_PROVIDED RECORDS_
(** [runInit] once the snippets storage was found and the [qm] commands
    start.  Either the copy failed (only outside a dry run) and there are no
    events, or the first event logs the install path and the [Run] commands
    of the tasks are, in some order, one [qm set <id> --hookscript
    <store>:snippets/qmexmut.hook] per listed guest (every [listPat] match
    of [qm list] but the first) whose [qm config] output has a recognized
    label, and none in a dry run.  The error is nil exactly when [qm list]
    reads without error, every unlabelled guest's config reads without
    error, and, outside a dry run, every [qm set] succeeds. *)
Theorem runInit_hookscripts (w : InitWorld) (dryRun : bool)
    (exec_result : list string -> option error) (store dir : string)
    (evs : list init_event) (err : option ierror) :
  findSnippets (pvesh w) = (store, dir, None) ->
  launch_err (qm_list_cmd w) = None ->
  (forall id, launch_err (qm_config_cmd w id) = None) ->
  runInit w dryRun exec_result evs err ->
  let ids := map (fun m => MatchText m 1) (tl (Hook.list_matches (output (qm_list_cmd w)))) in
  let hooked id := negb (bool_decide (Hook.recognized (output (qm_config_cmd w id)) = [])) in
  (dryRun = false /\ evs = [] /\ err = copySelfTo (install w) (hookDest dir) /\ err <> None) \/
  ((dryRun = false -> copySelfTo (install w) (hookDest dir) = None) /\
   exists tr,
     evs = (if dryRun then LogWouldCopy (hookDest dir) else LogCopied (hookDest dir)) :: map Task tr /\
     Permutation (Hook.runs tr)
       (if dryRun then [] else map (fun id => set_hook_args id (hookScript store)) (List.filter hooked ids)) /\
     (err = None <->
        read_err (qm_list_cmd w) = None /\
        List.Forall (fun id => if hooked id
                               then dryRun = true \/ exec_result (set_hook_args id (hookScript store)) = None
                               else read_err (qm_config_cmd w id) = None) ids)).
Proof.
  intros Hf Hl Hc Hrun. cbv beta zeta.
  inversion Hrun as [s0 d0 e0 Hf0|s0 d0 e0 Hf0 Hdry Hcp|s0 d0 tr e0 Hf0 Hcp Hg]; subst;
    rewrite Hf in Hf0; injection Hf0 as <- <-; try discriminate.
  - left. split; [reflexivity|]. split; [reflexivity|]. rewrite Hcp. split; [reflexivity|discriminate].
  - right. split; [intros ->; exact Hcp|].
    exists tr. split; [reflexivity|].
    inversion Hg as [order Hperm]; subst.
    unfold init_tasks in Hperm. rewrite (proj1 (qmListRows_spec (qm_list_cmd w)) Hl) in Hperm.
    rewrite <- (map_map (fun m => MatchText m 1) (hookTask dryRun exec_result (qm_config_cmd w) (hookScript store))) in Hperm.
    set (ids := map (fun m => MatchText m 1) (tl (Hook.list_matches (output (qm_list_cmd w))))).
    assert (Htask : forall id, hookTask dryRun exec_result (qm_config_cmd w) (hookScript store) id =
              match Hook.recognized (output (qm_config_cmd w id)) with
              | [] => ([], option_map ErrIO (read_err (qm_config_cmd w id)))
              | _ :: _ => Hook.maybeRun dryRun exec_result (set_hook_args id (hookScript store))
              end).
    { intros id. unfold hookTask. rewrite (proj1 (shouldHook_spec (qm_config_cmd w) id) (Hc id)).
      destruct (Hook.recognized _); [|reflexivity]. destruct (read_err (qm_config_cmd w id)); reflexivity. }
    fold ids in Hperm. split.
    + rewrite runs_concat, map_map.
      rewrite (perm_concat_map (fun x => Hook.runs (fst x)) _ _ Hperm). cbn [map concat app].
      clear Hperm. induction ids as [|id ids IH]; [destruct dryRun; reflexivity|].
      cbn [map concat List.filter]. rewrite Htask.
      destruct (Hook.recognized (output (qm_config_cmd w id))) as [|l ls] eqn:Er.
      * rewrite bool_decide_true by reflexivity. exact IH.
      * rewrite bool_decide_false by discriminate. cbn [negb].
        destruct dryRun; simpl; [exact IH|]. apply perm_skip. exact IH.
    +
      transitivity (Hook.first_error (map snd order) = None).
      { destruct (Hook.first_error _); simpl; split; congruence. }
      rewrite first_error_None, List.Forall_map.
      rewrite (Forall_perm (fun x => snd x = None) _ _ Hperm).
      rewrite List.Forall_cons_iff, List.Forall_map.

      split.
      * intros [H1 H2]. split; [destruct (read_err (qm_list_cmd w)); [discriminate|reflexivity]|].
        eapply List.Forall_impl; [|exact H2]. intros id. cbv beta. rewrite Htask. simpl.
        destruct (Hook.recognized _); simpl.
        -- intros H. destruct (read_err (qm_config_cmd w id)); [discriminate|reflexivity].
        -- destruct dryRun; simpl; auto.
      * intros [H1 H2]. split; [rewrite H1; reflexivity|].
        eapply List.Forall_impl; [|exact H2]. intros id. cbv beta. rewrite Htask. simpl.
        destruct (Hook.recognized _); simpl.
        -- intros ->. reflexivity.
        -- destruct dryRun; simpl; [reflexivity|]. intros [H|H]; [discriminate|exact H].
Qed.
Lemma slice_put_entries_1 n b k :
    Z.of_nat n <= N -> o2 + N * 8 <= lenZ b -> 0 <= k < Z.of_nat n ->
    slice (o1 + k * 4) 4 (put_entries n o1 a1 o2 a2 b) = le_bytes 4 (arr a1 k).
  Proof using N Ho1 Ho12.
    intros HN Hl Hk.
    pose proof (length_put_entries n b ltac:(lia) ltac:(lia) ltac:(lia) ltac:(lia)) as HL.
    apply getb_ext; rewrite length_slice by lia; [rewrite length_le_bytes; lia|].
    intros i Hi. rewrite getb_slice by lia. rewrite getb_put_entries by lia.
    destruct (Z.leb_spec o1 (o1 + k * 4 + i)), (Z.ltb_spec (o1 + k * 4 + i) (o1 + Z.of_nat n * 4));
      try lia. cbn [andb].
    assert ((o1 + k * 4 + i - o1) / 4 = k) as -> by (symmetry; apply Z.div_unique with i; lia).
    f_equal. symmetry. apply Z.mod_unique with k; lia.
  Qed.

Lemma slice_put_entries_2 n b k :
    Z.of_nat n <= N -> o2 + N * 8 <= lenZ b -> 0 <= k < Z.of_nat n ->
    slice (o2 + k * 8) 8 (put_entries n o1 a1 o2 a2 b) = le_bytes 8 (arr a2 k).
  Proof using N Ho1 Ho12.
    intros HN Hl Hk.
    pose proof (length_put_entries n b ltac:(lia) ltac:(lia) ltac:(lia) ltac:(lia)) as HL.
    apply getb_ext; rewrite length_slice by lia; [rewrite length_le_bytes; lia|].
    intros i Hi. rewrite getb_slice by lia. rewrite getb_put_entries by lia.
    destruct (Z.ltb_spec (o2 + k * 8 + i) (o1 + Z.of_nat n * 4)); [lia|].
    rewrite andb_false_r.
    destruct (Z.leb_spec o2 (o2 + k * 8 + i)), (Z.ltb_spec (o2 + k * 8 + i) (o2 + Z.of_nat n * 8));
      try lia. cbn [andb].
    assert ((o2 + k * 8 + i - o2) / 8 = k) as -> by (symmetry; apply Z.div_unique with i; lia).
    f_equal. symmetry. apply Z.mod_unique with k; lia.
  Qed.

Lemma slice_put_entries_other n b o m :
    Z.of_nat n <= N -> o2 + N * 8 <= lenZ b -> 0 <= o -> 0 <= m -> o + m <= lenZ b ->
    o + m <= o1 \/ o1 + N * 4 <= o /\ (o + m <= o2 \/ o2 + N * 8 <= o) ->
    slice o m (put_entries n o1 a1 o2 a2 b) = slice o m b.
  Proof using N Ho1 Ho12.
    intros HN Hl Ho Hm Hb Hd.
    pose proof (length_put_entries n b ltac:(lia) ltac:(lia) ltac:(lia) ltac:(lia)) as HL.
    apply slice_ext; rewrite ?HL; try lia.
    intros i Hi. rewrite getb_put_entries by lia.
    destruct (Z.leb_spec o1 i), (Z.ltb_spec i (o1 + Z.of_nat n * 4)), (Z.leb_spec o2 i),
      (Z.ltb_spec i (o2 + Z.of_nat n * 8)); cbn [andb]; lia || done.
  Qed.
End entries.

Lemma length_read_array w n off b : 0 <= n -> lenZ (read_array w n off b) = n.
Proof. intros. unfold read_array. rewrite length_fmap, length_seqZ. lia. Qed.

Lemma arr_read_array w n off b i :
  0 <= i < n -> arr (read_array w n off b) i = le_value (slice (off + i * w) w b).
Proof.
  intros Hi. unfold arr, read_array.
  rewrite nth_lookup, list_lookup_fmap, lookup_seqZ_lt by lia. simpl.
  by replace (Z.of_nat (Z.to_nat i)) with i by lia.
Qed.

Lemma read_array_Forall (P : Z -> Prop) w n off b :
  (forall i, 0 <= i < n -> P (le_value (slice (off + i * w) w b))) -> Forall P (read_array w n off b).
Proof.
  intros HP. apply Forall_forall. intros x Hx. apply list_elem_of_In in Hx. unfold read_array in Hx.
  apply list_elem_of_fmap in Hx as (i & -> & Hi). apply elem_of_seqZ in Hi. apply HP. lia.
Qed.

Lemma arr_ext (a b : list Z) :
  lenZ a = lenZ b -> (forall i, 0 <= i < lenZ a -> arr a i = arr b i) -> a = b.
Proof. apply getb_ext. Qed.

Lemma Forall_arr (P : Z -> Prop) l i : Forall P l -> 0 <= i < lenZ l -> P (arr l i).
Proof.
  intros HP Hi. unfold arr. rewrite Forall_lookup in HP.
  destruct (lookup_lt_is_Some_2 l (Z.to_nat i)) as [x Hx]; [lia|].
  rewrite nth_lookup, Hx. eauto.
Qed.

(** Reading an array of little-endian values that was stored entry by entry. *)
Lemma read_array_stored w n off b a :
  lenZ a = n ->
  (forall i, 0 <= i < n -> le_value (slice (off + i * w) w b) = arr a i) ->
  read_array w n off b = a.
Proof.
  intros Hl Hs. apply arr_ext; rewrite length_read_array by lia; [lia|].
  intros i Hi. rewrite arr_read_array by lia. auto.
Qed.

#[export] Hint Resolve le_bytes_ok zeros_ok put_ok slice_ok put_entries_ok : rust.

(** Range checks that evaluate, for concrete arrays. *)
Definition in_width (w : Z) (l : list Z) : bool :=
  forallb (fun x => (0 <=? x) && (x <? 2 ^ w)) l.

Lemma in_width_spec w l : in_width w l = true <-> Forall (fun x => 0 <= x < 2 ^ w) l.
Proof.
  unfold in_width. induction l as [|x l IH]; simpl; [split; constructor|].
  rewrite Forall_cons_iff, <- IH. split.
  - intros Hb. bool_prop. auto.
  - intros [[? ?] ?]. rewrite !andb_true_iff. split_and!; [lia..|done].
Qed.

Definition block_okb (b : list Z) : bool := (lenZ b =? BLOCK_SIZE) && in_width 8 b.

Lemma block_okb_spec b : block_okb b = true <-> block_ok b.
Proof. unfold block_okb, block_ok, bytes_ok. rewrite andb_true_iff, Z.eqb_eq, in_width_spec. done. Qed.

_WORK TO BE COMPLETED_
Each line in the material either holds the string "hookTask" or does not. State how many do, and nothing else.

_FINAL ANSWER_
3